— WORK INSTRUCTION —
Using the entries below, write out the line with "(decode : Row", the line with "Definition table_kind_from_relkind (relkind", and every line in between, exactly as each is written.

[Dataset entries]
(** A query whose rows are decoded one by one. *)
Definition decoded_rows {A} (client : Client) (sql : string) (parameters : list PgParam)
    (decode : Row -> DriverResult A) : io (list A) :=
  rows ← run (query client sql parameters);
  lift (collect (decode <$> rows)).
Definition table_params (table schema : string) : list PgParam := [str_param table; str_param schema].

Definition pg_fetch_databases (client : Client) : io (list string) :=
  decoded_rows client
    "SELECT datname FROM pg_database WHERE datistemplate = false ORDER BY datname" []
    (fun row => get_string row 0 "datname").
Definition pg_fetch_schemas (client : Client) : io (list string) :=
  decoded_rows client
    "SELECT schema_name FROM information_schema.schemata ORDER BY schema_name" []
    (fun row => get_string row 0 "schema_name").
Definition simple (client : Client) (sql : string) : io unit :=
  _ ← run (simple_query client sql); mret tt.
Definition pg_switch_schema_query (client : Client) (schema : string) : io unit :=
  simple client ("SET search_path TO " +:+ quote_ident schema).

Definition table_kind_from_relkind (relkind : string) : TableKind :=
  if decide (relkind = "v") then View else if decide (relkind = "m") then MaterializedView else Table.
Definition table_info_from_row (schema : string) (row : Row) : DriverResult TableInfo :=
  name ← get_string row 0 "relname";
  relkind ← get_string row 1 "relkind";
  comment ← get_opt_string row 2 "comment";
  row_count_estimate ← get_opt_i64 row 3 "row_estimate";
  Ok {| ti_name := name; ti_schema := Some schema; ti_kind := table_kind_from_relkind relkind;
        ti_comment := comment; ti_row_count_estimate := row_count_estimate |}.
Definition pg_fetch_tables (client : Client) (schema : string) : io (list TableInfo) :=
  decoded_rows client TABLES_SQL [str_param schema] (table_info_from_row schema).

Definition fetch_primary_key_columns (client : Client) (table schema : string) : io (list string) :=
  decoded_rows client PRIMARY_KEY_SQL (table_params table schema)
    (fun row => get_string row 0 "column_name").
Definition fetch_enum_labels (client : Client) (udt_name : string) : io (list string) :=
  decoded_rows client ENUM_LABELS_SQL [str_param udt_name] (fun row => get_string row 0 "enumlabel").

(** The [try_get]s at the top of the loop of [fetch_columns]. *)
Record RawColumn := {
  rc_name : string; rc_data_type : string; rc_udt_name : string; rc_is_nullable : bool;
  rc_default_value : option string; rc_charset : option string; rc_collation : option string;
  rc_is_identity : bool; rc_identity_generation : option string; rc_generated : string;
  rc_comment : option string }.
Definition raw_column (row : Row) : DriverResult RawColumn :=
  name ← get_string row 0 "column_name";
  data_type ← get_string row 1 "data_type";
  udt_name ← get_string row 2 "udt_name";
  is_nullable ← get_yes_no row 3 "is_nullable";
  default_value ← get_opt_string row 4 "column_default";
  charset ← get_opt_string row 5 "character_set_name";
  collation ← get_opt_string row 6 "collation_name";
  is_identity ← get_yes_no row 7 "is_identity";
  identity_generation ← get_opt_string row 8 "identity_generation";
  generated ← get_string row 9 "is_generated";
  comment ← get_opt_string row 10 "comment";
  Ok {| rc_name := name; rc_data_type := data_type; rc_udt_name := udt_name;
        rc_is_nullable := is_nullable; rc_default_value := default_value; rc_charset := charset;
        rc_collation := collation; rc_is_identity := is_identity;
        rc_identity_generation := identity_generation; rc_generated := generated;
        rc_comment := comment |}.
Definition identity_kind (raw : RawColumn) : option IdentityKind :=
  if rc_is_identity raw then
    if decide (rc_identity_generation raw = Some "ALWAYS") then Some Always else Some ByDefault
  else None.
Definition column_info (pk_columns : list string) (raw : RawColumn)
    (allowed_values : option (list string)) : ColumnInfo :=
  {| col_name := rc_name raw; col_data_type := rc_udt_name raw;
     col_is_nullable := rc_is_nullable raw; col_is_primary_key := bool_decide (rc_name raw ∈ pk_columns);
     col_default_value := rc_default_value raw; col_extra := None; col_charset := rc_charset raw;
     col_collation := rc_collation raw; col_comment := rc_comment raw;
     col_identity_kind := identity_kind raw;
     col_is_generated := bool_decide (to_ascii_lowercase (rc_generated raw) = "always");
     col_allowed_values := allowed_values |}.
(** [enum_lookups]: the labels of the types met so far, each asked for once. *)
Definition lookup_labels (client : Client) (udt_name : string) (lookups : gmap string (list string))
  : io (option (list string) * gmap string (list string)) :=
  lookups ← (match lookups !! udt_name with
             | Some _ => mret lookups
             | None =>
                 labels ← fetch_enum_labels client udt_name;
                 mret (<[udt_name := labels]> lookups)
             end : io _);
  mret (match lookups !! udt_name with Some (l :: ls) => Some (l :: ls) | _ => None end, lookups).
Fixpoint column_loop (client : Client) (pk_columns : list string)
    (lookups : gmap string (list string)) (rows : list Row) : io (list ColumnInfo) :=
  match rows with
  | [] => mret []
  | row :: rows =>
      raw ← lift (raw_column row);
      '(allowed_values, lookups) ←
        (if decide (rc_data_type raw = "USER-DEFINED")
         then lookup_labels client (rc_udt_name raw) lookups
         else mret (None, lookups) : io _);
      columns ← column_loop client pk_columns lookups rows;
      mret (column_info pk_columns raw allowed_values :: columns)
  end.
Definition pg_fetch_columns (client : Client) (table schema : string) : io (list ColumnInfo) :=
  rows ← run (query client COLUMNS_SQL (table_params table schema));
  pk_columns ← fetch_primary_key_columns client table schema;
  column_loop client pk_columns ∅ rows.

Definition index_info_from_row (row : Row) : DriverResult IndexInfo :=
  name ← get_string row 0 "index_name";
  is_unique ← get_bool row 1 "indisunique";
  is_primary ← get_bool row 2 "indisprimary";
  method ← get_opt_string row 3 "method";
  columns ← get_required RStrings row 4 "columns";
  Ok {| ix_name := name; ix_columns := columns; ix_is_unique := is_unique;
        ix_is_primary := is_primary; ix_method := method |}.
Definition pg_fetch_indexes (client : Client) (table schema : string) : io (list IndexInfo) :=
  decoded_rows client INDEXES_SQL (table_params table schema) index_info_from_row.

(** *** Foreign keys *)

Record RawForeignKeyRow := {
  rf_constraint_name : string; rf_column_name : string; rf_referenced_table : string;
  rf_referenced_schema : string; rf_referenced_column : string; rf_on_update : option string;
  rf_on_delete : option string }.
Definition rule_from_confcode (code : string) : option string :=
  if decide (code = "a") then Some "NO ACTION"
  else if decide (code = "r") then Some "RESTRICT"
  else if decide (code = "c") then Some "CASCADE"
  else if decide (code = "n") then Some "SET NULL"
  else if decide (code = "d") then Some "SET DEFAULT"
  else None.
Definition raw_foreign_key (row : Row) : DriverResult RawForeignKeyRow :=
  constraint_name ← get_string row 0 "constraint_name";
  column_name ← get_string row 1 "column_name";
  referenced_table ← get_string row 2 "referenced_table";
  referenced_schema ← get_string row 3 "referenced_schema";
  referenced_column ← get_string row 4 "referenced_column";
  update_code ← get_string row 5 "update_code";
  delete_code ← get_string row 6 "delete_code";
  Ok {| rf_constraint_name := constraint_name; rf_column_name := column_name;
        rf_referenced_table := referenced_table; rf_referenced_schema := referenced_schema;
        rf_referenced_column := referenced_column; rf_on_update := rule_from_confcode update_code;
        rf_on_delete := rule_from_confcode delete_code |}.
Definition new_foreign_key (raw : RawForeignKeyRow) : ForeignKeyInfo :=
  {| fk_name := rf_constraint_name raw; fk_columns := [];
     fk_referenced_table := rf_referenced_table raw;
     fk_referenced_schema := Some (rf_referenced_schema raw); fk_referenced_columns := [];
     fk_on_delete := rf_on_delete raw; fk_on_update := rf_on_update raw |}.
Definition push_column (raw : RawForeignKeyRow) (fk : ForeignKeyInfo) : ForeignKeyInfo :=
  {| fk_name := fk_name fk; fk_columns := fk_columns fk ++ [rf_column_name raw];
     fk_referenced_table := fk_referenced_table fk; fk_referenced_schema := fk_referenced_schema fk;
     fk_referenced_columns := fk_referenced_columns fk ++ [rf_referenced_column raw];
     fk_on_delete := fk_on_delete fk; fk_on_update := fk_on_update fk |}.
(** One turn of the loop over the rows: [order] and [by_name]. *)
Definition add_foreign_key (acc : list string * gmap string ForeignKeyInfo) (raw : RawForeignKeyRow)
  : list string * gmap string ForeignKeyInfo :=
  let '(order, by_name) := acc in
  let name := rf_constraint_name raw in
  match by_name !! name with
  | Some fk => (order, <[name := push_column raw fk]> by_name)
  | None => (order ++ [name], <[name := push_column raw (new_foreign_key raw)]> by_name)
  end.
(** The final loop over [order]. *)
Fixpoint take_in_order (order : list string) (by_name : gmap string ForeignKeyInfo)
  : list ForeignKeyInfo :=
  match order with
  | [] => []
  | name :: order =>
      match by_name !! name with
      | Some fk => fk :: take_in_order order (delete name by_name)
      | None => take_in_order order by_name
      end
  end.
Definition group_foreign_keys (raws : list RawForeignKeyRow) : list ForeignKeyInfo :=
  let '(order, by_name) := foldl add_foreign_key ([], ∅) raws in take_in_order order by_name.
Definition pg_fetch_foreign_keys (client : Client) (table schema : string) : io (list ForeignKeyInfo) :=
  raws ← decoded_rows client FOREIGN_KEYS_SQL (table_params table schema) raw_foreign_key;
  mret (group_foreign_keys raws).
==
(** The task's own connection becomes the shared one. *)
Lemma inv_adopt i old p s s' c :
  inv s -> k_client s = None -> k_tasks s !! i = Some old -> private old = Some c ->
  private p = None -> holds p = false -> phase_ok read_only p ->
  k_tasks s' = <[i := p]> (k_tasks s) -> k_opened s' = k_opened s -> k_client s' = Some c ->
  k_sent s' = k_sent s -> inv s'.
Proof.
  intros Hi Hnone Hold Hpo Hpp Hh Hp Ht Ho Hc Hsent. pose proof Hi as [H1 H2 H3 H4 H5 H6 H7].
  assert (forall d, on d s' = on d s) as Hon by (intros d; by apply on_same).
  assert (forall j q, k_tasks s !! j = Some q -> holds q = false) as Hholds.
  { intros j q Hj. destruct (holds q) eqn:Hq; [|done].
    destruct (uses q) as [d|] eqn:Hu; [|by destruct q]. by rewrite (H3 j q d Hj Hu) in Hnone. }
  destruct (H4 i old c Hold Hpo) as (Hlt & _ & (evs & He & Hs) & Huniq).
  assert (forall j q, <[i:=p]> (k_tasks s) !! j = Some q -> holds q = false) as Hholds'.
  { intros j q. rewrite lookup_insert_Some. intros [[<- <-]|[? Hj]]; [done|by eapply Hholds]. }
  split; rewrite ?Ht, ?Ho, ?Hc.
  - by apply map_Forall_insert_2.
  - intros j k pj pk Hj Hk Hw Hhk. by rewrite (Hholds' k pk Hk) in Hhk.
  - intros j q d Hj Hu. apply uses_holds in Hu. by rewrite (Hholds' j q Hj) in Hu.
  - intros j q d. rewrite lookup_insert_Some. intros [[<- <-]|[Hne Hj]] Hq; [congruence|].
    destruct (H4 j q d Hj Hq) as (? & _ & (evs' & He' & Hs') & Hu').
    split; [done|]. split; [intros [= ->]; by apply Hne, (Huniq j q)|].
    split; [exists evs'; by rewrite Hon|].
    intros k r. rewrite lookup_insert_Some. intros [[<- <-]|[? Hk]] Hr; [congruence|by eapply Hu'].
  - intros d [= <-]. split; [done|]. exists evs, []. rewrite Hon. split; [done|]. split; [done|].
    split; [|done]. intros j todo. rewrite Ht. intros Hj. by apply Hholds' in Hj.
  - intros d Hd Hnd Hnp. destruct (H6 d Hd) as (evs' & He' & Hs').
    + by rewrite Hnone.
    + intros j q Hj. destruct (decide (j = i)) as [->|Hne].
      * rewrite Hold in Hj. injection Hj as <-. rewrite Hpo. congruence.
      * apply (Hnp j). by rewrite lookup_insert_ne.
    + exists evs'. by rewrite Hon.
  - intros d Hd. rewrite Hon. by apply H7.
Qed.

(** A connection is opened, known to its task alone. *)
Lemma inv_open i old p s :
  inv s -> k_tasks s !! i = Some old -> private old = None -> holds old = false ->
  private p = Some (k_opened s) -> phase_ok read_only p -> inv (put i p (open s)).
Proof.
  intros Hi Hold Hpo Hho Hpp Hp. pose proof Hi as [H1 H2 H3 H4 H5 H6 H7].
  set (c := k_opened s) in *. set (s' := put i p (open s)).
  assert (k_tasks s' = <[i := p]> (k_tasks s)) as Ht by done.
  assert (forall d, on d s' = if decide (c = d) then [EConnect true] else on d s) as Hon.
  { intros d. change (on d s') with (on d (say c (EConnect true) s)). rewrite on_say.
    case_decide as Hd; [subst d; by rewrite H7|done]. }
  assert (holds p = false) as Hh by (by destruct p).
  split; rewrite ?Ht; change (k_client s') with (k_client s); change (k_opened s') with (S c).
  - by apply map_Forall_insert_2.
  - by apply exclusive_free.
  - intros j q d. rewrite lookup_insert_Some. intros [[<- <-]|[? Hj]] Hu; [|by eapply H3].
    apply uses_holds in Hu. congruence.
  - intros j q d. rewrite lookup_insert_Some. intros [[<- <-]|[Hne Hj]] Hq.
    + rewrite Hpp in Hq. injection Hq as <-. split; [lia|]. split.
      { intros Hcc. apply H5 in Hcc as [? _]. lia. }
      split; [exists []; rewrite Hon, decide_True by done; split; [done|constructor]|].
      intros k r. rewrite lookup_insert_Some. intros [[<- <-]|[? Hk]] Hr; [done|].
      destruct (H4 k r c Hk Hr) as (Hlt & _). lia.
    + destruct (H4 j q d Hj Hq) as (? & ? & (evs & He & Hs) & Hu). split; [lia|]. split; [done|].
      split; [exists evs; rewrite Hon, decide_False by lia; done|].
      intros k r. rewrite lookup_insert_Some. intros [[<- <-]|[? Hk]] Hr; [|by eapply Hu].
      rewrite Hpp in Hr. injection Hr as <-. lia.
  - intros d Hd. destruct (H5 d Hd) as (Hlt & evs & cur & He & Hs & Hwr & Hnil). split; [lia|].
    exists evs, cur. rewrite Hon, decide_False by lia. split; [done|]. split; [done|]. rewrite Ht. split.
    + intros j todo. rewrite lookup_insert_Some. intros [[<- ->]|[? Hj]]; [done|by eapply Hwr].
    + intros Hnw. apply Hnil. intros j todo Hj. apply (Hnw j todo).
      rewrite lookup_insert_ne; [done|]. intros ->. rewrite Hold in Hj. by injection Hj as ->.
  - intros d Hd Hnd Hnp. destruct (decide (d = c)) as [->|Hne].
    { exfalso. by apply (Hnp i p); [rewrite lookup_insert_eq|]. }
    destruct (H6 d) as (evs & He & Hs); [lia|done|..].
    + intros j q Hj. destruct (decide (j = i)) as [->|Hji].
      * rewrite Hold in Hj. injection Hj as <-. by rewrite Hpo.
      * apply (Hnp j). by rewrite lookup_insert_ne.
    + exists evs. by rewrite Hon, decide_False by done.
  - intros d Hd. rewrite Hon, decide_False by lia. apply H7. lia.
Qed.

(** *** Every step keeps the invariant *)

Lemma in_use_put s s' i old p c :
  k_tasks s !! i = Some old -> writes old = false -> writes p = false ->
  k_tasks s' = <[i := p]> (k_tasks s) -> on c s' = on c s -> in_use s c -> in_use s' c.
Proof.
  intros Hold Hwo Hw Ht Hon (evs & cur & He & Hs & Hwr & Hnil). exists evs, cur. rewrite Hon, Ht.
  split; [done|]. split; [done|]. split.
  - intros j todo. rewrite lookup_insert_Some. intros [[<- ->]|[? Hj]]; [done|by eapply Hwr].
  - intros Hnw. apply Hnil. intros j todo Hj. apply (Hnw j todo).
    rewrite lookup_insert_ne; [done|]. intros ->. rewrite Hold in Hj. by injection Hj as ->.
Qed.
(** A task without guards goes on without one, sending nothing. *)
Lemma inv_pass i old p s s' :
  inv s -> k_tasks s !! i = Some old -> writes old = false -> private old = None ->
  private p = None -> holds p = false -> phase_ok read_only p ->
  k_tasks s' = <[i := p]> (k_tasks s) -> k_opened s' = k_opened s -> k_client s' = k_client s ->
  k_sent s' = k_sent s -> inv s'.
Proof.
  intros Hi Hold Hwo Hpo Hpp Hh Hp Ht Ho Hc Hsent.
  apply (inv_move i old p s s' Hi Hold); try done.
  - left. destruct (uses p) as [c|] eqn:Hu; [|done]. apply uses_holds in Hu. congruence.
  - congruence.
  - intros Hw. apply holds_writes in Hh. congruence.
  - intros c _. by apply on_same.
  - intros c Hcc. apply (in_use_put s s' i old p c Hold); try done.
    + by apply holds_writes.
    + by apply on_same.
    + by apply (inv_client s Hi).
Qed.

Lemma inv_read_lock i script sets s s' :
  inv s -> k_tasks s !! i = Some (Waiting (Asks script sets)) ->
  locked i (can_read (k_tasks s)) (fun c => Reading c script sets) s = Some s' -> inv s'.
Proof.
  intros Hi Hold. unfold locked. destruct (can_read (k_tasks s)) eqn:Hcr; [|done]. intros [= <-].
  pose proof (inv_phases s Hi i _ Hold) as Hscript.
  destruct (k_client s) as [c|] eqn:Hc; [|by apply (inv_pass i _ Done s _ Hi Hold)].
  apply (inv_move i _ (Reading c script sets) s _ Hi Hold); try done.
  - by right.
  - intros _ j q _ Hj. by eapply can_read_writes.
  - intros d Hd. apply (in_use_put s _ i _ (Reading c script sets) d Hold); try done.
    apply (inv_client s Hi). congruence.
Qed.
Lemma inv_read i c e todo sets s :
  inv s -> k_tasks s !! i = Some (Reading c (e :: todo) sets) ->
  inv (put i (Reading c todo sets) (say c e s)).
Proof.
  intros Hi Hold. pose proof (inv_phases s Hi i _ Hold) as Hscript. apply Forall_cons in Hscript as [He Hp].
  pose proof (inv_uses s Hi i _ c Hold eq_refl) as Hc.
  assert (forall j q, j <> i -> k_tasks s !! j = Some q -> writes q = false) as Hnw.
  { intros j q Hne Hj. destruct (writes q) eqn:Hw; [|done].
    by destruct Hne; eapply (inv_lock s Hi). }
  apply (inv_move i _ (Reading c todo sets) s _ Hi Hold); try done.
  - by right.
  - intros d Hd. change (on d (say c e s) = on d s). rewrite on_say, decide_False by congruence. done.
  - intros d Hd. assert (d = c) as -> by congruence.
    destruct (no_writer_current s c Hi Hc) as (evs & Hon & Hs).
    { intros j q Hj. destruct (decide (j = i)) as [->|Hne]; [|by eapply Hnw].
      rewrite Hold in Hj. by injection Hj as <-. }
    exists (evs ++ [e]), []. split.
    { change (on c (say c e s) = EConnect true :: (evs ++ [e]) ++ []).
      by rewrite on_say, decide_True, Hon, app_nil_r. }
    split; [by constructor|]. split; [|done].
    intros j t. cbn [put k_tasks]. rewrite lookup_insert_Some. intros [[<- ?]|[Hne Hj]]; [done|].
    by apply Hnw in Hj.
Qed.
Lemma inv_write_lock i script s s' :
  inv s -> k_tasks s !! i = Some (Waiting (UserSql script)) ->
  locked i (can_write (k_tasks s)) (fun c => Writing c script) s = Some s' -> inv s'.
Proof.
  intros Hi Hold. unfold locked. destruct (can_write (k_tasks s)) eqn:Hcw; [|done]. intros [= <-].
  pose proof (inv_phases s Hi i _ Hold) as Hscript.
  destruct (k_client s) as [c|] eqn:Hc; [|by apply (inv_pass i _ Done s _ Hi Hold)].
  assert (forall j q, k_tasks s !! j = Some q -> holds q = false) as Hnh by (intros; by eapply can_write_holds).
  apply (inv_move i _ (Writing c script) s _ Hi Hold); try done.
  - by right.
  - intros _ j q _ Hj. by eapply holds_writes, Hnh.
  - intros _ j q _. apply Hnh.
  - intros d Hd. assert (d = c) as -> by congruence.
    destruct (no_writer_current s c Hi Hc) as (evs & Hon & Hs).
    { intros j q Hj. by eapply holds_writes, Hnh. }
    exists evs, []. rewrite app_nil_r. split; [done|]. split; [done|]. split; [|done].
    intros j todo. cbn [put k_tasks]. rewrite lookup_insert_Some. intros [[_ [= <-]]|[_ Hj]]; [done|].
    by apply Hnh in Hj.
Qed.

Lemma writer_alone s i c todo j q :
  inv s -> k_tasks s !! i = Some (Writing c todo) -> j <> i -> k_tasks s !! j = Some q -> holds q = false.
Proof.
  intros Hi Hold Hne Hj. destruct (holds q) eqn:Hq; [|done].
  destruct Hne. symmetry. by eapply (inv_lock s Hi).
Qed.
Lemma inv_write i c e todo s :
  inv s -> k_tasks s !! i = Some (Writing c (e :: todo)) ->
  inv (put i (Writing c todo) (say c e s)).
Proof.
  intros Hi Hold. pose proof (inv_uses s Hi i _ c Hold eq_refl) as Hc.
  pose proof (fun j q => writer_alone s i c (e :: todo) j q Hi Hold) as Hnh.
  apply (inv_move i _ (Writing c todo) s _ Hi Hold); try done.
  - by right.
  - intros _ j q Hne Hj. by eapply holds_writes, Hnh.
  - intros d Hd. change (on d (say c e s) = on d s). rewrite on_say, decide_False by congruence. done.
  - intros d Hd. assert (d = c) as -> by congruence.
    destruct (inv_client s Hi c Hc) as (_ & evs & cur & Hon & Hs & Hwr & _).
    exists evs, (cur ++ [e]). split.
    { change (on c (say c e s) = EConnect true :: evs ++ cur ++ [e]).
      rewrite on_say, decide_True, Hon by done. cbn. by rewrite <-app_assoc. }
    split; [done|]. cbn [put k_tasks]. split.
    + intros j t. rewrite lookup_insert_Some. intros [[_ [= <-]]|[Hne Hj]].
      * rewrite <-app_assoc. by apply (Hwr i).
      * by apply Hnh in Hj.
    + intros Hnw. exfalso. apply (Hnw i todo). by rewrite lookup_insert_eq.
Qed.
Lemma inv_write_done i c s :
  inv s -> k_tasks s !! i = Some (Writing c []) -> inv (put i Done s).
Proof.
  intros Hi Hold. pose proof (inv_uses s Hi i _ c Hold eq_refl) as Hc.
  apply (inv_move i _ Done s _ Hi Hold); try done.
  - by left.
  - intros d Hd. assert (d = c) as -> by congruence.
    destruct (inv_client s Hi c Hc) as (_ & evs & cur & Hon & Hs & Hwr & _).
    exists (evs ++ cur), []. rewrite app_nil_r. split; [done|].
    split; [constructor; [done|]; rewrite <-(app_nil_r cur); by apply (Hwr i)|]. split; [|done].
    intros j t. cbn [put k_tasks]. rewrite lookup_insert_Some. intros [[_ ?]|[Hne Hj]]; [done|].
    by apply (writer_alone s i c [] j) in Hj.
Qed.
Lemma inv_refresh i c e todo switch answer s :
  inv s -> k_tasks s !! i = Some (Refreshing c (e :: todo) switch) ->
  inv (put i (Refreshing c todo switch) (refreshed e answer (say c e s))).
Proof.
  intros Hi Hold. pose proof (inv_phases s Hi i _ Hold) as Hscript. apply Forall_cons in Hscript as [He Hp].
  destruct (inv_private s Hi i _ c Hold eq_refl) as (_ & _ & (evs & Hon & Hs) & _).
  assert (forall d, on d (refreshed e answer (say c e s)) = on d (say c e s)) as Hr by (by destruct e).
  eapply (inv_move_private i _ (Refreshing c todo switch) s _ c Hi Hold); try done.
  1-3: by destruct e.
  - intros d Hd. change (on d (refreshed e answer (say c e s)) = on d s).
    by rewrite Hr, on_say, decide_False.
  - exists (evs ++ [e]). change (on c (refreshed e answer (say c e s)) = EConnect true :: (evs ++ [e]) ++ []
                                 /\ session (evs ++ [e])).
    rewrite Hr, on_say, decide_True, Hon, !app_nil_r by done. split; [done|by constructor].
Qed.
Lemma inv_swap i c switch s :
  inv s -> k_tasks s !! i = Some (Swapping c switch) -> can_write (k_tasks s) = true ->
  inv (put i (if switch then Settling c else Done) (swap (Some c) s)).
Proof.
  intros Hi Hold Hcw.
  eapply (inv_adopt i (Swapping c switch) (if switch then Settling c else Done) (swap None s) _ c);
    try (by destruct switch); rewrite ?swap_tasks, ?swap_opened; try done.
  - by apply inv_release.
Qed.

— TASK SOLUTION —
    (decode : Row -> DriverResult A) : io (list A) :=
  rows ← run (query client sql parameters);
  lift (collect (decode <$> rows)).
Definition table_params (table schema : string) : list PgParam := [str_param table; str_param schema].

Definition pg_fetch_databases (client : Client) : io (list string) :=
  decoded_rows client
    "SELECT datname FROM pg_database WHERE datistemplate = false ORDER BY datname" []
    (fun row => get_string row 0 "datname").
Definition pg_fetch_schemas (client : Client) : io (list string) :=
  decoded_rows client
    "SELECT schema_name FROM information_schema.schemata ORDER BY schema_name" []
    (fun row => get_string row 0 "schema_name").
Definition simple (client : Client) (sql : string) : io unit :=
  _ ← run (simple_query client sql); mret tt.
Definition pg_switch_schema_query (client : Client) (schema : string) : io unit :=
  simple client ("SET search_path TO " +:+ quote_ident schema).

Definition table_kind_from_relkind (relkind : string) : TableKind :=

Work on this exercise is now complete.